Questa posizione è supportata dal più recente round di finanziamento di Ripple. Nel novembre 2025, la società ha raccolto 500 milioni di dollari con una valutazione di 40 miliardi di dollari, diventando così uno dei più grandi round privati nel settore delle criptovalute. Tra gli investitori c'erano Fortress Investment Group, Citadel Securities e altri fondi focalizzati sugli asset digitali, sottolineando ulteriormente la forte fiducia nell'attività di Ripple anche senza lo status di società pubblica.
Ripple sottolinea che una strategia di IPO è tipicamente utilizzata per ottenere l'accesso agli investitori pubblici e alla liquidità, ma questo argomento è attualmente irrilevante per l'azienda. Il management si concentra invece sullo sviluppo dei prodotti e sulle acquisizioni strategiche, preferendo mantenere la flessibilità di un'azienda privata ed evitare la pressione dei mercati pubblici.
L'idea di rendere pubblica Ripple è stata discussa per anni. Già nel 2022, la dirigenza dell'azienda aveva ventilato la possibilità di un'IPO, ma solo a lungo termine e a una condizione fondamentale: la risoluzione della controversia legale con la Securities and Exchange Commission (SEC) statunitense. La prolungata battaglia normativa ha creato un'incertezza che ha di fatto bloccato qualsiasi piano per cambiare lo status della società.
Anche dopo la chiusura della causa della SEC contro Ripple, la società non è tornata a discutere attivamente di un'IPO. Durante questo periodo, Ripple ha rafforzato in modo significativo la sua base finanziaria e operativa, rendendo meno rilevante una quotazione pubblica. Invece di prepararsi a un'offerta, l'azienda si è concentrata sulla scalata del proprio business e sull'espansione della propria gamma di prodotti.

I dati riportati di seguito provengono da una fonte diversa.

(** [app.client.agent_engines]: fails on [None]. *)
Definition app_client_agent_engines : M Client :=
  app <- get_app ;;
  match client app with
  | Some cl => ret cl
  | None => raise (AttributeError PyNone "agent_engines")
  end.

(** [v.api_resource.name] *)
Definition api_resource_name (v : PyVal) : Res PyVal :=
  res_bind (getattr v "api_resource") (fun r => getattr r "name").

(** [app.agent_engine.api_resource.name] *)
Definition app_agent_engine_name : M PyVal :=
  app <- get_app ;;
  lift (api_resource_name (agent_engine app)).

(* ================================================================== *)
(** ** src/tools.py *)

Definition NOT_READY : string :=
  "Memory Bank not initialized. Call initialize_memory_bank first.".

(** [if x:] on an [Optional[str]] argument. *)
Definition truthy_str (o : option string) : bool :=
  match o with Some s => negb (s =? "") | None => false end.

Section Gateway.

Variable py_repr : PyVal -> string.

(** [vertexai.Client(project=..., location=...)] *)
Variable vertexai_Client : string -> string -> Res Client.

(** [(datetime.now(timezone.utc) + timedelta(seconds=ttl)).isoformat()];
    both the [timedelta] and the sum raise [OverflowError] out of range. *)
Variable utc_now_plus_isoformat : Z -> Res string.

Definition format_ttl_expiration (ttl_seconds : Z) : Res string :=
  res_bind (utc_now_plus_isoformat ttl_seconds) (fun iso =>
  Ok (str_replace "+00:00" "Z" iso)).

(** [if error := v: return format_error_response(error)], then [k]. *)
Definition return_if_error (v : option string) (k : M StrDict) : M StrDict :=
  match v with
  | Some error =>
      if error =? "" then k else ret (format_error_response error None)
  | None => k
  end.

(** [if not app.is_ready(): return format_error_response(...)], then [k]. *)
Definition require_ready (k : M StrDict) : M StrDict :=
  fun app =>
    if negb (is_ready app)
    then ret (format_error_response NOT_READY None) app
    else k app.

(** [except Exception as e: return format_error_response(str(e))] *)
Definition error_handler (e : Exn) : M StrDict :=
  ret (format_error_response (exn_str e) None).

Definition topic_entry (topic : string) : PyVal :=
  py_dict [("managed_memory_topic",
            py_dict [("managed_topic_enum", PyStr topic)])].

Definition initialize_memory_bank (project_id location : string)
    (memory_topics : option (list string))
    (agent_engine_name : option string) : M StrDict :=
  try_except
    (client <- lift (vertexai_Client project_id location) ;;
     let config : StrDict :=
       match memory_topics with
       | Some ((_ :: _) as topics) =>
           [("customization_configs",
             PyList [py_dict [("memory_topics",
                               PyList (map topic_entry topics))]])]
       | _ => []
       end in
     let create_new : M PyVal :=
       remote client (AgentEnginesCreate
         (match config with
          | [] => PyNone
          | _ => py_dict [("context_spec",
                           py_dict [("memory_bank_config", py_dict config)])]
          end)) in
     agent_engine <-
       (match agent_engine_name with
        | Some name =>
            if negb (name =? "")
            then remote client (AgentEnginesGet name)
            else create_new
        | None => create_new
        end) ;;
     (* logger.info(f"... {agent_engine.api_resource.name}") *)
     lift (api_resource_name agent_engine) ;;;
     update_app (set_client client) ;;;
     update_app (set_agent_engine agent_engine) ;;;
     update_app (set_config_project_id project_id) ;;;
     update_app (set_config_location location) ;;;
     update_app (set_initialized true) ;;;
     engine_name <- lift (api_resource_name agent_engine) ;;
     ret (format_success_response
            (Some [("agent_engine_name", engine_name);
                   ("project_id", PyStr project_id);
                   ("location", PyStr location)])
            None))
    error_handler.

(** One entry of the [generated_memories] comprehension. *)
Definition generated_entry (mem : PyVal) : Res PyVal :=
  res_bind (getattr3 mem "action" PyNone) (fun action =>
  res_bind (if hasattr mem "memory"
            then res_bind (getattr3 mem "memory" PyNone) (fun m =>
                 getattr3 m "fact" PyNone)
            else getattr3 mem "fact" PyNone) (fun fact =>
  Ok (py_dict [("action", action); ("fact", fact)]))).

Oggi Ripple ha diverse ragioni per operare senza un'IPO. In primo luogo, l'azienda ha accesso a ingenti capitali privati e può ottenere finanziamenti a condizioni favorevoli. In secondo luogo, sta perseguendo attivamente una strategia di acquisizione, costruendo un ecosistema di infrastrutture digitali aziendali. In terzo luogo, le sue linee di business principali - soluzioni di pagamento, servizi istituzionali e la stablecoin RLUSD - stanno mostrando una crescita costante. Infine, il fatto di rimanere privata permette a Ripple di mantenere una certa flessibilità strategica e di non dipendere dalle aspettative a breve termine del mercato pubblico.
La decisione di Ripple di rinunciare a una IPO ha senso anche in un contesto di mercato più ampio. Nel 2025, le offerte pubbliche delle società di criptovalute e di IA hanno generalmente registrato una performance inferiore alle aspettative. La performance complessiva delle IPO negli Stati Uniti è stata inferiore a quella dell'S&P 500, mentre molte società hanno subito brusche correzioni dopo forti debutti sul mercato.
Anche i debutti di criptovalute di più alto profilo hanno dato risultati contrastanti. Le azioni di Circle sono scese significativamente dopo un forte primo giorno di contrattazioni, a causa di una più ampia correzione del mercato e del calo del Bitcoin. Le azioni rialziste, dopo un'impennata iniziale, sono effettivamente tornate ai livelli dell'IPO, deludendo gli investitori che si aspettavano un rialzo a lungo termine.
L'esempio di Gemini è particolarmente significativo. La borsa di criptovalute fondata dai gemelli Winklevoss è diventata una delle IPO con le peggiori performance dell'anno: dopo la quotazione in borsa, le sue azioni hanno perso oltre il 60% del loro valore e il debutto stesso è stato ampiamente considerato un fallimento.
La decisione di Ripple di abbandonare l'idea dell'IPO non deve essere vista come un rifiuto della crescita, ma piuttosto come una scelta strategica deliberata. L'azienda si avvicina ai mercati pubblici non per necessità, ma da una posizione di forza, privilegiando lo sviluppo privato, il controllo strategico e gli investimenti a lungo termine in prodotti e infrastrutture.
In un contesto di deludenti IPO di criptovalute nel 2025 e di deboli performance post-quotazione anche tra i principali operatori, Ripple sta dimostrando un modello di crescita alternativo: attraverso il capitale privato, le acquisizioni e lo sviluppo dell'ecosistema XRP. Nell'attuale contesto, questo approccio consente all'azienda di evitare i rischi del mercato pubblico e di mantenere la flessibilità in un momento in cui la fiducia degli investitori nelle nuove quotazioni rimane limitata.